__WORK TASK__:
Work out how many lines in the entries contain the string "Decision", and give nothing but that number.

__SUPPLIED INFORMATION__:
━━━━━━

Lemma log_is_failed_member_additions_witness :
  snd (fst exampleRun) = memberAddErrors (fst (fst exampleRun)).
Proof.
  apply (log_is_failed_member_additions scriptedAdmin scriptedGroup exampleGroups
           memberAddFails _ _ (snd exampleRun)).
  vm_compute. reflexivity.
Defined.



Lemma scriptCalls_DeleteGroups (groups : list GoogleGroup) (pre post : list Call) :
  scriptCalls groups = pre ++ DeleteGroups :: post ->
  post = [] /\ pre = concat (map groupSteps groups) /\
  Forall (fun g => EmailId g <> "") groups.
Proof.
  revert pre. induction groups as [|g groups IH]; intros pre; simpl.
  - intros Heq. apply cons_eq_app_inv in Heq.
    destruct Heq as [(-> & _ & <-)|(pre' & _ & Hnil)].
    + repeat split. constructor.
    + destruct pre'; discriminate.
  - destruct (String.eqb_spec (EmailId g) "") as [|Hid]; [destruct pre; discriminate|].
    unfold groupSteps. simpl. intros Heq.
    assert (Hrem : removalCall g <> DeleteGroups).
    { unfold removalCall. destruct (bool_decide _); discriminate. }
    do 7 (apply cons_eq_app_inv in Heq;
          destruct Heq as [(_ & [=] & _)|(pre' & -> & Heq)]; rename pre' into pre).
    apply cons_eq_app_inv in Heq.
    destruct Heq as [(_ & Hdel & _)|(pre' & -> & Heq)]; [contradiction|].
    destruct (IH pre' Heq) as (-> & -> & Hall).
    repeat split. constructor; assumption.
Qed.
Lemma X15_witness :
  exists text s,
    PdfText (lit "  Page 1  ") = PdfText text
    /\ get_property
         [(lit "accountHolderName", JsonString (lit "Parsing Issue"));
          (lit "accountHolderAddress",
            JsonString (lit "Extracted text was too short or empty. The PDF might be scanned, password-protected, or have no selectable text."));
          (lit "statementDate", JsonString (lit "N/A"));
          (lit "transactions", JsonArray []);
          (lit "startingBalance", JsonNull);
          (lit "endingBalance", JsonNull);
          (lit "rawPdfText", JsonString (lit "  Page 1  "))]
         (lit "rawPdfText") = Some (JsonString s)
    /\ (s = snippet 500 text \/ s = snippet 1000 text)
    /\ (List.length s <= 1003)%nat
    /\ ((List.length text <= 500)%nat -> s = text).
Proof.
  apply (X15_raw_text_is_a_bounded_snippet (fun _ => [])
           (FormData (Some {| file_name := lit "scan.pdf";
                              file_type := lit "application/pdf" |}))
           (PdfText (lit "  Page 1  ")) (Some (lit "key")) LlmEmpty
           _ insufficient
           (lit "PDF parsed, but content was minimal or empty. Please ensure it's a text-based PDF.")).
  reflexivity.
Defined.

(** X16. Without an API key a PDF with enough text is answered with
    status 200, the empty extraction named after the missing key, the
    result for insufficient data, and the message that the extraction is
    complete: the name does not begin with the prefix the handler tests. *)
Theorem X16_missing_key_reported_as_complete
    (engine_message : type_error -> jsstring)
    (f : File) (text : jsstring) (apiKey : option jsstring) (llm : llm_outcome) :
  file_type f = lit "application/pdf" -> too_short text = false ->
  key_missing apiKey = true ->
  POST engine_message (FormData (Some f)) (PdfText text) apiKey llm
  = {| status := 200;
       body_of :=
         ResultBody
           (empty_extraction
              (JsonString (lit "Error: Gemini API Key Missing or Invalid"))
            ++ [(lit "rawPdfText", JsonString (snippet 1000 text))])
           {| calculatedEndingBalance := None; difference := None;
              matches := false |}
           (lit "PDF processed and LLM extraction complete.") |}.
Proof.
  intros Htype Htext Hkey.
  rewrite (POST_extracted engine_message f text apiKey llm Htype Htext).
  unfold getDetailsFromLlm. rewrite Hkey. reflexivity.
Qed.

━━━━━━

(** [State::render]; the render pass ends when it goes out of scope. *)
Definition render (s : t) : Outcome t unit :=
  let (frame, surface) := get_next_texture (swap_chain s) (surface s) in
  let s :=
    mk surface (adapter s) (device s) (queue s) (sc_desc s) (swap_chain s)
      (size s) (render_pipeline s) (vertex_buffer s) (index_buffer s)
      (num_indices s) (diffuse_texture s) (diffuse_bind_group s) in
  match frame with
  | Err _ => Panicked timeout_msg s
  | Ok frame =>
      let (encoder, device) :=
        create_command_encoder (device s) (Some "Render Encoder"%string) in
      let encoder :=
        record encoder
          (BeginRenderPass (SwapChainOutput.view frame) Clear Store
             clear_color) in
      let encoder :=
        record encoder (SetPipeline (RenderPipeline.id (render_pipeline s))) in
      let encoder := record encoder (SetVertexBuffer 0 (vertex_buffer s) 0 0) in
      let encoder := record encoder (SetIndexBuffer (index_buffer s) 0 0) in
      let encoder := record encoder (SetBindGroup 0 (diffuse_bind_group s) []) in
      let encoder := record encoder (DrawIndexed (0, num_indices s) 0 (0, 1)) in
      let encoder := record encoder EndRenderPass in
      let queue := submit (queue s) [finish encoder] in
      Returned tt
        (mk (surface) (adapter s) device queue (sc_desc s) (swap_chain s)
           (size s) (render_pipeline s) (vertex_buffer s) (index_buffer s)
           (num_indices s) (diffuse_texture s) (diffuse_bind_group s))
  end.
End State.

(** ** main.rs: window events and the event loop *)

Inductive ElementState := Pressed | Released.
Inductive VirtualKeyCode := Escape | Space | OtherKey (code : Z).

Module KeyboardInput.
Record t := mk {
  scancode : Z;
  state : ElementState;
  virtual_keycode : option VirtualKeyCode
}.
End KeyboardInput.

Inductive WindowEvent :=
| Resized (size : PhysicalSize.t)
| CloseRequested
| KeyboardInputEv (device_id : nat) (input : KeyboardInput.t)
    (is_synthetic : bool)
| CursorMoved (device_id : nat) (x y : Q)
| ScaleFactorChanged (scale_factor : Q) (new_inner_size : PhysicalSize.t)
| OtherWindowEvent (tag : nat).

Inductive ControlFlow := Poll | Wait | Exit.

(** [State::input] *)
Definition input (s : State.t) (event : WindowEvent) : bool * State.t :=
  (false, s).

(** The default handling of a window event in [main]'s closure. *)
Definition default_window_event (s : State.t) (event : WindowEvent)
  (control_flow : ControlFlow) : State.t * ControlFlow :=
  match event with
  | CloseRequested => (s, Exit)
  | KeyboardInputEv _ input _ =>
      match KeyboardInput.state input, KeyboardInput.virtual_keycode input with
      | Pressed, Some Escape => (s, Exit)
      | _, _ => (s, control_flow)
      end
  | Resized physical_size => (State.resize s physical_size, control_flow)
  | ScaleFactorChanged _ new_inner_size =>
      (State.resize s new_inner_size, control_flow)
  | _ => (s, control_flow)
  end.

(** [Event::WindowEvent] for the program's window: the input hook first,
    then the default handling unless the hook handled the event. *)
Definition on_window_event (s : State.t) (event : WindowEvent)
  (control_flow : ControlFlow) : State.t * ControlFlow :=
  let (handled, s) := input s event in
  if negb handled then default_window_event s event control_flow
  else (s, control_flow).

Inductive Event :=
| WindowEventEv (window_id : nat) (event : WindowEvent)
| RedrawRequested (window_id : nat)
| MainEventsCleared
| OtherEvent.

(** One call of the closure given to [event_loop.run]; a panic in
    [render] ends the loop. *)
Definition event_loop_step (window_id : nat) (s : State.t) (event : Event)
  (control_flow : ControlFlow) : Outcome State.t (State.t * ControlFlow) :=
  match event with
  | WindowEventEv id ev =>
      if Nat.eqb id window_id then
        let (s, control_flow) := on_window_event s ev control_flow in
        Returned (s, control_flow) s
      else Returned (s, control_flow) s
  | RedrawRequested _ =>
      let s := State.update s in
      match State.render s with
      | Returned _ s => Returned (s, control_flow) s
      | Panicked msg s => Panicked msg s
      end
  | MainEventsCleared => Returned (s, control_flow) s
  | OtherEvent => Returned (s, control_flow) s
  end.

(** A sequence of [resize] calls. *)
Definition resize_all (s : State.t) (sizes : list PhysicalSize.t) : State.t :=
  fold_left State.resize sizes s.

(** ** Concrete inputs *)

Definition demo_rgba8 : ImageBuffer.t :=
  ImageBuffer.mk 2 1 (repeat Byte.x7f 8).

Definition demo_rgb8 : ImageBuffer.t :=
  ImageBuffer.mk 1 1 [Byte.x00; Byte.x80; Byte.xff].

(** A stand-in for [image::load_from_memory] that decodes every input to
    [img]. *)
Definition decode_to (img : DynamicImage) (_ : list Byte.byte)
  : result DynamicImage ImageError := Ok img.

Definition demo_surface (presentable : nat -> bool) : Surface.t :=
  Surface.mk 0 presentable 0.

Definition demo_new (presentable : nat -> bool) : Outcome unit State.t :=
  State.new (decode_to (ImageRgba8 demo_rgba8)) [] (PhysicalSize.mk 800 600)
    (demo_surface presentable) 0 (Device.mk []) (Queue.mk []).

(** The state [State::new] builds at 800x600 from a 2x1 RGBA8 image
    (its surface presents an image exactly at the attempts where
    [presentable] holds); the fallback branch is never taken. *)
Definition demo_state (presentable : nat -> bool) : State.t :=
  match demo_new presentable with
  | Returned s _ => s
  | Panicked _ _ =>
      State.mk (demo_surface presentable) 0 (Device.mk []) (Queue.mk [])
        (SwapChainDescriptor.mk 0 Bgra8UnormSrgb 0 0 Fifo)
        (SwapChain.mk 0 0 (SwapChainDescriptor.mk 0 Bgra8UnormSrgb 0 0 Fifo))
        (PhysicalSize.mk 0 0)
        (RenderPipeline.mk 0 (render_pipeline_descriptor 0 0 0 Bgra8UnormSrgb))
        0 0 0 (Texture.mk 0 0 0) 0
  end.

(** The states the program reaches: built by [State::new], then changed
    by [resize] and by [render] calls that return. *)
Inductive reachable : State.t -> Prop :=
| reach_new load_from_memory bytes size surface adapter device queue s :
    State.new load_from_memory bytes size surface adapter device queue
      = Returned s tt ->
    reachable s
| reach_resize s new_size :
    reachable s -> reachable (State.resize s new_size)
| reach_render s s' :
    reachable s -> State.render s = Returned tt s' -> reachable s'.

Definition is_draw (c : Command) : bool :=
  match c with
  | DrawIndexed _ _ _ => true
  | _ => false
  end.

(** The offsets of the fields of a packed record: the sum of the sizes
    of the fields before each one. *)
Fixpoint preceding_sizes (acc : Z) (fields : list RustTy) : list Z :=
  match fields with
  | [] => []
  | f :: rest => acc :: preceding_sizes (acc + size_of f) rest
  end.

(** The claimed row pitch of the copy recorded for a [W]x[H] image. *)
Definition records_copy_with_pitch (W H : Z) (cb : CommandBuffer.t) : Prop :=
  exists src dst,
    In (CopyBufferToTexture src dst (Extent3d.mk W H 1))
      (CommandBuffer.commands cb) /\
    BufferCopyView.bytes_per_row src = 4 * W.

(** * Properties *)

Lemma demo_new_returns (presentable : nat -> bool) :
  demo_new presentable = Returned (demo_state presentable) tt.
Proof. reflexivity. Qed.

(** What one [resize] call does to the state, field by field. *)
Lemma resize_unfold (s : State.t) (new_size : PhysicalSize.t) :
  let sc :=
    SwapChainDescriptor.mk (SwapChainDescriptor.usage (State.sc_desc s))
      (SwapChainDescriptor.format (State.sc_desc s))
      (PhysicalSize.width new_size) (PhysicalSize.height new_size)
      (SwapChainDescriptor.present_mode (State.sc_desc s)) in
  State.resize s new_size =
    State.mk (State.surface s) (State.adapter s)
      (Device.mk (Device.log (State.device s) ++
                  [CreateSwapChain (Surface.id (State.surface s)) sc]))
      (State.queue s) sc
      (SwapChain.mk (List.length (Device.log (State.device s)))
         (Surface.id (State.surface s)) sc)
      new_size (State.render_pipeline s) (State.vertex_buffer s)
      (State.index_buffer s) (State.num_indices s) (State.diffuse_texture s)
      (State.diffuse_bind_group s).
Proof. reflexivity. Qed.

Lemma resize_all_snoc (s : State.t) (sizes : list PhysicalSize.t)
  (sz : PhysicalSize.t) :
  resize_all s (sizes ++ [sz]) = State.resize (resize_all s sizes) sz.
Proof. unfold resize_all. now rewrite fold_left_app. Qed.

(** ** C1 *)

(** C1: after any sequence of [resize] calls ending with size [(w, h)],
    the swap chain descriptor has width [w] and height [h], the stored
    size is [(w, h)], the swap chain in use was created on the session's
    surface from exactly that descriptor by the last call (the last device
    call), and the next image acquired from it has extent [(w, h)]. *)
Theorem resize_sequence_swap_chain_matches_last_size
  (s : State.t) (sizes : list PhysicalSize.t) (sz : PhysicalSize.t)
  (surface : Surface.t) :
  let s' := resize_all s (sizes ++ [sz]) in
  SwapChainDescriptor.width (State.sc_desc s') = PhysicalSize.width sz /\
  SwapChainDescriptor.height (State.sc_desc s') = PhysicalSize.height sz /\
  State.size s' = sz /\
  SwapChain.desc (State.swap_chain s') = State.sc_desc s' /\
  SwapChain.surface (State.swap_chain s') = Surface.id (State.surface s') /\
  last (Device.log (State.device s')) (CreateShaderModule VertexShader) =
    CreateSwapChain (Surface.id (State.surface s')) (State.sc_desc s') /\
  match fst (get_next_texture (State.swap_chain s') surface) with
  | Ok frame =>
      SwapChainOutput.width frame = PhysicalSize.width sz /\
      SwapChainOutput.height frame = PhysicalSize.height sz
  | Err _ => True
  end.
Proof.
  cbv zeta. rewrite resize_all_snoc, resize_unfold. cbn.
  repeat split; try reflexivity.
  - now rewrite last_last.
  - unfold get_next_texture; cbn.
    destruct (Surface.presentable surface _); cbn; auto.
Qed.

━━━━━━

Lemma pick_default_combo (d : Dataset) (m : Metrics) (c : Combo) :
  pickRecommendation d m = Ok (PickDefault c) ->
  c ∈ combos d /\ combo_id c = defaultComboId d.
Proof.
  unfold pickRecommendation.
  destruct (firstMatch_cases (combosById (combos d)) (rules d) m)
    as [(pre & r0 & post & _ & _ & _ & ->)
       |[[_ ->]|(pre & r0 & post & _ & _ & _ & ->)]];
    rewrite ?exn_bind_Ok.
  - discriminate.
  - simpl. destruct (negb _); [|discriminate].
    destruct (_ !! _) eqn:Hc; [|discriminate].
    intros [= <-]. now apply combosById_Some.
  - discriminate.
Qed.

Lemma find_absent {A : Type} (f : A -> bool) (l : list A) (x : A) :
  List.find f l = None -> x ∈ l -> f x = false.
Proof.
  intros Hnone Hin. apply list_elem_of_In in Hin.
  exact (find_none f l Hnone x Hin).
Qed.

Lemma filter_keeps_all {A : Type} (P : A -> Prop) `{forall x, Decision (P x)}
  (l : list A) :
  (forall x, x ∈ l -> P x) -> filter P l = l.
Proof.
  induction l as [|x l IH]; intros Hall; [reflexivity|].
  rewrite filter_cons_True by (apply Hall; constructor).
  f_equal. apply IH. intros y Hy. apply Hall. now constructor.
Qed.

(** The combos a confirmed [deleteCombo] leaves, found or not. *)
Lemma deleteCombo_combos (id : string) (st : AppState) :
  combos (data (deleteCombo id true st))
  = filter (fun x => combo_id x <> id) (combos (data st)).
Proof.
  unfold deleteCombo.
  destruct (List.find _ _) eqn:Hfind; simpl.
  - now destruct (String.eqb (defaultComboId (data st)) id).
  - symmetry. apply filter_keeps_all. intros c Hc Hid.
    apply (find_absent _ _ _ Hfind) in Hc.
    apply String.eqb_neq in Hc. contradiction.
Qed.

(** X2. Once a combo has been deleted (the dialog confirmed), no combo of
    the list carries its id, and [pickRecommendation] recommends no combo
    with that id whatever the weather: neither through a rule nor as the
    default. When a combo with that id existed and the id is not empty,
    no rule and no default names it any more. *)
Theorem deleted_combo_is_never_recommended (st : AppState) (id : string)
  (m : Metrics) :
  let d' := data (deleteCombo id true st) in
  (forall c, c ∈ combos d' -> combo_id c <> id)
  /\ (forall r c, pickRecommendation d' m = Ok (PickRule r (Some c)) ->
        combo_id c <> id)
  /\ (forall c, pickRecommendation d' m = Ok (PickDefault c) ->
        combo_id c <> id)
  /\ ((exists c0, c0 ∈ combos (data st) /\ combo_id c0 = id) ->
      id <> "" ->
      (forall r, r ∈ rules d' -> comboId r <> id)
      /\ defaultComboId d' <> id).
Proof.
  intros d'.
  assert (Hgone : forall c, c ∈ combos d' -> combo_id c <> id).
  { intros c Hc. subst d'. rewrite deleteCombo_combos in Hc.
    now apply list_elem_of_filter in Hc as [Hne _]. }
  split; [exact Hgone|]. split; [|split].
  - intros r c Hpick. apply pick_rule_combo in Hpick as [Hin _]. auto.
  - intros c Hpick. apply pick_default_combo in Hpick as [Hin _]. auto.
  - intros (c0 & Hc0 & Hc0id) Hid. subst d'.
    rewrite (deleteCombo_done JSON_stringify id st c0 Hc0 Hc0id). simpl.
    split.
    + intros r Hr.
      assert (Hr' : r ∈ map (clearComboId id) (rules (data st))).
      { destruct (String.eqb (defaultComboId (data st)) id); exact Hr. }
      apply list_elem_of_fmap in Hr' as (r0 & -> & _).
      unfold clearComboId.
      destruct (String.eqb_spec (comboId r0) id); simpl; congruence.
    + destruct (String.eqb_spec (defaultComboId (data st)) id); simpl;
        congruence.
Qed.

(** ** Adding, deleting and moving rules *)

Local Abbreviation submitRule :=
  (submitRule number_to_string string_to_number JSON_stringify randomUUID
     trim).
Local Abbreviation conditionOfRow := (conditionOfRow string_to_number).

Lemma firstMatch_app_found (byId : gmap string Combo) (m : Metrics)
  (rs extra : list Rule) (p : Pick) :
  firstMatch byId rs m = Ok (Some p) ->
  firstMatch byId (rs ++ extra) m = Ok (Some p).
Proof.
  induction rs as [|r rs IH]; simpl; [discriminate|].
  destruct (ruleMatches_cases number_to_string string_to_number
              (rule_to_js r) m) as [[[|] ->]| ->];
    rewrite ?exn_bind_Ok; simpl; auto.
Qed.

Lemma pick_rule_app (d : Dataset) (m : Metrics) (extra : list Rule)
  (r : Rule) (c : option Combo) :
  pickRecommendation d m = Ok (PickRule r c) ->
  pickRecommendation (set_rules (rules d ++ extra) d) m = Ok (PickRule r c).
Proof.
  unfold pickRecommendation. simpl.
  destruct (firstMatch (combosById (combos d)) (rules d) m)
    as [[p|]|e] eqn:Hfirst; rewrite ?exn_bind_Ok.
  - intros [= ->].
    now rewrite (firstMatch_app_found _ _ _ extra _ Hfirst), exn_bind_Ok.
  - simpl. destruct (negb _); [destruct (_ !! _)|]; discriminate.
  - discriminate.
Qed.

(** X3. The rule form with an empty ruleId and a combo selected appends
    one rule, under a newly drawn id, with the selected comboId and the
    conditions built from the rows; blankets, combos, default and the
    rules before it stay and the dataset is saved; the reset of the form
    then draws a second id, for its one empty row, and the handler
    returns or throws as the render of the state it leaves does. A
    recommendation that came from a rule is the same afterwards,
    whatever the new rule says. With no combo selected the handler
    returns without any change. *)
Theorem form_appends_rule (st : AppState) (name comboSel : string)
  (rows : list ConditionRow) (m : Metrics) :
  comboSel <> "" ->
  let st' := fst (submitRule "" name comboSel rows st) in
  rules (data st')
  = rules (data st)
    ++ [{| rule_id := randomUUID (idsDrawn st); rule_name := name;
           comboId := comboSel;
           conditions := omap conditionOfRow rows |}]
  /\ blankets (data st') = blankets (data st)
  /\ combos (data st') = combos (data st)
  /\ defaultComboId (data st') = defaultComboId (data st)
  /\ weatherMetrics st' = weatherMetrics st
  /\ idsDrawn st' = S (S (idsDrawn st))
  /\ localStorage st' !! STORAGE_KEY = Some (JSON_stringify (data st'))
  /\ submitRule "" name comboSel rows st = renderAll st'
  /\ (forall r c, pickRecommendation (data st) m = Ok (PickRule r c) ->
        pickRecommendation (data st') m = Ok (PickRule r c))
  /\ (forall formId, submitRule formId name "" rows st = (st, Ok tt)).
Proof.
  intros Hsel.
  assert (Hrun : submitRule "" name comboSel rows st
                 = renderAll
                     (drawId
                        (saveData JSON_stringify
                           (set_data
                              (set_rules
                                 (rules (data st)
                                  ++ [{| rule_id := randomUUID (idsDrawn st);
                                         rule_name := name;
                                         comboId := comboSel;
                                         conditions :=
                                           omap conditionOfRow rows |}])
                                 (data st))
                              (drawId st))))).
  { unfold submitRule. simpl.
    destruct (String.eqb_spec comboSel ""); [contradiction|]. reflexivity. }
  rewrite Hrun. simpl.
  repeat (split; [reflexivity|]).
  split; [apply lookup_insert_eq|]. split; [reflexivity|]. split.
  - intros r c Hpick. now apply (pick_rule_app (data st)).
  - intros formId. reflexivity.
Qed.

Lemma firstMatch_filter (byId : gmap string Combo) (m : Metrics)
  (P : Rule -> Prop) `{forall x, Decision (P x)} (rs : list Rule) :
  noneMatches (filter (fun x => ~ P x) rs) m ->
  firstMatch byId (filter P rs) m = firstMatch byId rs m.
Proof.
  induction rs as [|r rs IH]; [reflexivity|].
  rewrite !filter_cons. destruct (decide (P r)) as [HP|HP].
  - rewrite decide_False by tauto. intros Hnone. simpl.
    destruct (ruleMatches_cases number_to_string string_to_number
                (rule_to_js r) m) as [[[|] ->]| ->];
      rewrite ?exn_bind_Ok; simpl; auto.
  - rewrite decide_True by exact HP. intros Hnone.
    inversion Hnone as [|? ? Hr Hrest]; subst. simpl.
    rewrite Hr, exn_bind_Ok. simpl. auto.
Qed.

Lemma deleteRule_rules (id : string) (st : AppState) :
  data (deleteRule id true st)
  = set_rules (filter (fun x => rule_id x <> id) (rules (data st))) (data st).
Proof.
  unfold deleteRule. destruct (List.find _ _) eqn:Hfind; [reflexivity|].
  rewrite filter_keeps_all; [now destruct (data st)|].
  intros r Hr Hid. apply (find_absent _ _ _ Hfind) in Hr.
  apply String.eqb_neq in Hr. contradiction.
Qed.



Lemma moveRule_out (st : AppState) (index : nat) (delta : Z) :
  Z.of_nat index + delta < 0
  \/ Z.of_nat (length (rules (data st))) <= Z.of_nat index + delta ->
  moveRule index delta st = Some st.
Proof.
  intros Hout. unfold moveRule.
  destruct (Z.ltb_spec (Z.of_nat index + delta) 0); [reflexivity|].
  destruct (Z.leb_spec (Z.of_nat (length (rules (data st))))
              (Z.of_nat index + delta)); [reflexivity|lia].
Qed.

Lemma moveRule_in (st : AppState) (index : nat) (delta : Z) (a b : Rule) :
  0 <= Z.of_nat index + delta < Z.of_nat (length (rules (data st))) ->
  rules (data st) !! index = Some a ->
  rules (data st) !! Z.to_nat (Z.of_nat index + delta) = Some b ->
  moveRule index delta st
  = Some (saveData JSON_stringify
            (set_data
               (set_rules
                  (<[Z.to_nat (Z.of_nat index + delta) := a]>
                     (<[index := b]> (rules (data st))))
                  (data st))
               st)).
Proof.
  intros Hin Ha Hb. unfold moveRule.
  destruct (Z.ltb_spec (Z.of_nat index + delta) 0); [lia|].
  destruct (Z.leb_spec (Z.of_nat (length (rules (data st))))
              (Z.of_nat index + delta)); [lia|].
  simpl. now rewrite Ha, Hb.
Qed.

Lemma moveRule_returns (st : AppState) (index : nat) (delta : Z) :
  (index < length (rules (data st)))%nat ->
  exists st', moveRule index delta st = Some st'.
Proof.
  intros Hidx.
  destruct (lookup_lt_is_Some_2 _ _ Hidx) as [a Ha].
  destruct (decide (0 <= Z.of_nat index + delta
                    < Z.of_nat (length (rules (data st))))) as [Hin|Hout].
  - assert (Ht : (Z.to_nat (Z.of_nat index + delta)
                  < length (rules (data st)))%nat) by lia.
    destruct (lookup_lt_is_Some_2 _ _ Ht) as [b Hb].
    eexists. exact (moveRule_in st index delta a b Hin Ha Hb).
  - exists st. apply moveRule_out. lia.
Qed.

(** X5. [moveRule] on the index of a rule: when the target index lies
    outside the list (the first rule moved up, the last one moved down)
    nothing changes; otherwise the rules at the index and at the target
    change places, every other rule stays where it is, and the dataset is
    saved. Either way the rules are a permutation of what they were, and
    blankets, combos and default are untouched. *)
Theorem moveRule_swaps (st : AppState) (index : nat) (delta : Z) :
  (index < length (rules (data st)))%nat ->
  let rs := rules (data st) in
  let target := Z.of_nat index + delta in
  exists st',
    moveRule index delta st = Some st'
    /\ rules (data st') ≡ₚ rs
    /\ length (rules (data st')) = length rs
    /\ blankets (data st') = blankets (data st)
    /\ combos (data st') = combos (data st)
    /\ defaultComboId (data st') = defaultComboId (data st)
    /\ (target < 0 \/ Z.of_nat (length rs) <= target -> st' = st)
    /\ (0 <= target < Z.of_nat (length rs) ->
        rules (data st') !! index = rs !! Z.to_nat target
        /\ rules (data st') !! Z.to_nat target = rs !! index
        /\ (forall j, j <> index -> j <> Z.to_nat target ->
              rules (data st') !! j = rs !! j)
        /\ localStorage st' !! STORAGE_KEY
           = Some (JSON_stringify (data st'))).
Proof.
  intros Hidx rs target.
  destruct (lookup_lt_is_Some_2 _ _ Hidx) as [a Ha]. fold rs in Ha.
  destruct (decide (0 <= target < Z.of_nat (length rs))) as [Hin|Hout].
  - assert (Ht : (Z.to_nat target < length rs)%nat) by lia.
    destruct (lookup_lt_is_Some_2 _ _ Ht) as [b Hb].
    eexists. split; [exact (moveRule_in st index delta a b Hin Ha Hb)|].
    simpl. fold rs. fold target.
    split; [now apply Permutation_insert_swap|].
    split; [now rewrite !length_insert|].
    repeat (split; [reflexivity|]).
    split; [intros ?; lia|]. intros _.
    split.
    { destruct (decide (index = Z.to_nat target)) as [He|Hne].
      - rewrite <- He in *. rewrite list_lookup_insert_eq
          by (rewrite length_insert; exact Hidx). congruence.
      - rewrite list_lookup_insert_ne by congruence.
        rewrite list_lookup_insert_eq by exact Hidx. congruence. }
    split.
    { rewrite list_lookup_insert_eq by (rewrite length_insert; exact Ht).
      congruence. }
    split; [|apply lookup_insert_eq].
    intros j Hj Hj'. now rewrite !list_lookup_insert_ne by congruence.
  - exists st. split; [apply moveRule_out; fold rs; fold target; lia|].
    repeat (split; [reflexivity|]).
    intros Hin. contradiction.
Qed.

━━━━━━

__RESPONSE TO THIS EXERCISE__:
2